-------- Data excerpts --------

(** * Options pricing, Greeks, implied volatility and delta hedging

    A shallow embedding of the Python package [src/]:
    - [black_scholes.py]      (module [BlackScholes]),
    - [greeks.py]             (module [Greeks]),
    - [implied_volatility.py] (module [ImpliedVolatility]),
    - [delta_hedging.py]      (module [DeltaHedging]),
    - [volatility_smile.py]   (module [VolatilitySmile]).

    Numbers.  In these modules Python and NumPy floats are idealised as
    real numbers: every arithmetic operation is the exact one, [np.exp],
    [np.log] and [np.sqrt] are [exp], [ln] and [sqrt], and no rounding,
    overflow or not-a-number value is modelled (the one not-a-number the
    code builds on purpose, [np.nan] in [calculate_implied_vol], is a
    constructor of its own).  A property proved on them is a property of
    the code in exact arithmetic.  Two things follow.
    - [ln], [sqrt] and [/] are total functions on the reals, where NumPy
      returns an infinity or a not-a-number for the logarithm of a number
      <= 0, the square root of a negative number and a division by zero.
      The two agree for S > 0, K > 0, sigma > 0 and T >= 0; the properties
      that depend on the values of these functions are stated there.
    - What rounding, underflow and saturation do to the code is not
      visible on the reals.  Module [Binary64] has the numeric core once
      more on IEEE 754 doubles; where a property holds in exact
      arithmetic and fails on doubles, the failing run is computed there.

    Exceptions.  A Python function that can raise returns a [result]; the
    exceptions are the ones the modelled code can raise on numbers and
    strings: [ValueError] (the explicit [raise]), [ZeroDivisionError]
    (a division of Python numbers by zero), [UnboundLocalError] (a local
    read before its first assignment) and [IndexError]. *)

From Stdlib Require Import Reals Lra Lia ZArith List String Ascii Bool.
From Stdlib Require Import Permutation Sorted.
From Stdlib Require PrimFloat.
Import ListNotations.
Open Scope R_scope.

(** ** The Python fragment the code uses *)

Module Py.

Inductive exn : Type :=
| ValueError
| ZeroDivisionError
| UnboundLocalError
| IndexError.

Inductive result (A : Type) : Type :=
| Ok (a : A)
| Raise (e : exn).

Arguments Ok {A} a.
Arguments Raise {A} e.

Definition bind {A B : Type} (m : result A) (f : A -> result B) : result B :=
  match m with
  | Ok a => f a
  | Raise e => Raise e
  end.

Definition raises {A : Type} (m : result A) : Prop := exists e, m = Raise e.

(** [x / y] on Python numbers: a zero divisor raises. *)
Definition py_div (x y : R) : result R :=
  if Req_dec_T y 0 then Raise ZeroDivisionError else Ok (x / y).

(** [str.lower()], on the ASCII letters.  No character outside ASCII
    lowers to a letter of ['call'] or ['put'], so the comparisons the code
    makes after [.lower()] are the ones made here. *)
Definition lower_ascii (c : ascii) : ascii :=
  let n := nat_of_ascii c in
  if (65 <=? n)%nat && (n <=? 90)%nat then ascii_of_nat (n + 32) else c.

Fixpoint lower (s : string) : string :=
  match s with
  | EmptyString => EmptyString
  | String c s' => String (lower_ascii c) (lower s')
  end.

(** [sub in s] on strings. *)
Definition str_in (sub s : string) : bool :=
  match index 0 sub s with
  | Some _ => true
  | None => false
  end.

(** A NumPy array of floats, read and written at a non-negative index;
    an index past the end raises. *)
Definition array : Type := list R.

Definition np_zeros (n : nat) : array := repeat 0 n.

Definition getitem (a : array) (i : nat) : result R :=
  match nth_error a i with
  | Some x => Ok x
  | None => Raise IndexError
  end.

Fixpoint upd (a : array) (i : nat) (v : R) : array :=
  match a, i with
  | [], _ => []
  | _ :: a', O => v :: a'
  | x :: a', S i' => x :: upd a' i' v
  end.

Definition setitem (a : array) (i : nat) (v : R) : result array :=
  if (i <? List.length a)%nat then Ok (upd a i v) else Raise IndexError.

(** [a[-1]], the last element. *)
Definition getitem_last (a : array) : result R :=
  match a with
  | [] => Raise IndexError
  | x :: a' => Ok (last a' x)
  end.

(** [for i in range(lo, lo + count): s = body i s]. *)
Fixpoint for_range {St : Type} (lo count : nat) (body : nat -> St -> result St)
  (s : St) : result St :=
  match count with
  | O => Ok s
  | S count' => bind (body lo s) (for_range (S lo) count' body)
  end.

(** A keyword argument with a default value: [None] when the caller
    leaves it out. *)
Definition kwarg {A : Type} (default : A) (given : option A) : A :=
  match given with
  | Some a => a
  | None => default
  end.

End Py.

Export Py.

Declare Scope py_scope.
Delimit Scope py_scope with py.
Notation "x <- m ;; k" := (bind m (fun x => k))
  (at level 61, m at next level, right associativity) : py_scope.
Open Scope py_scope.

--------

:: Exercise ::
Write out every line of the data that holds the word "functions".

:: Task solution ::
    - [ln], [sqrt] and [/] are total functions on the reals, where NumPy
      that depend on the values of these functions are stated there.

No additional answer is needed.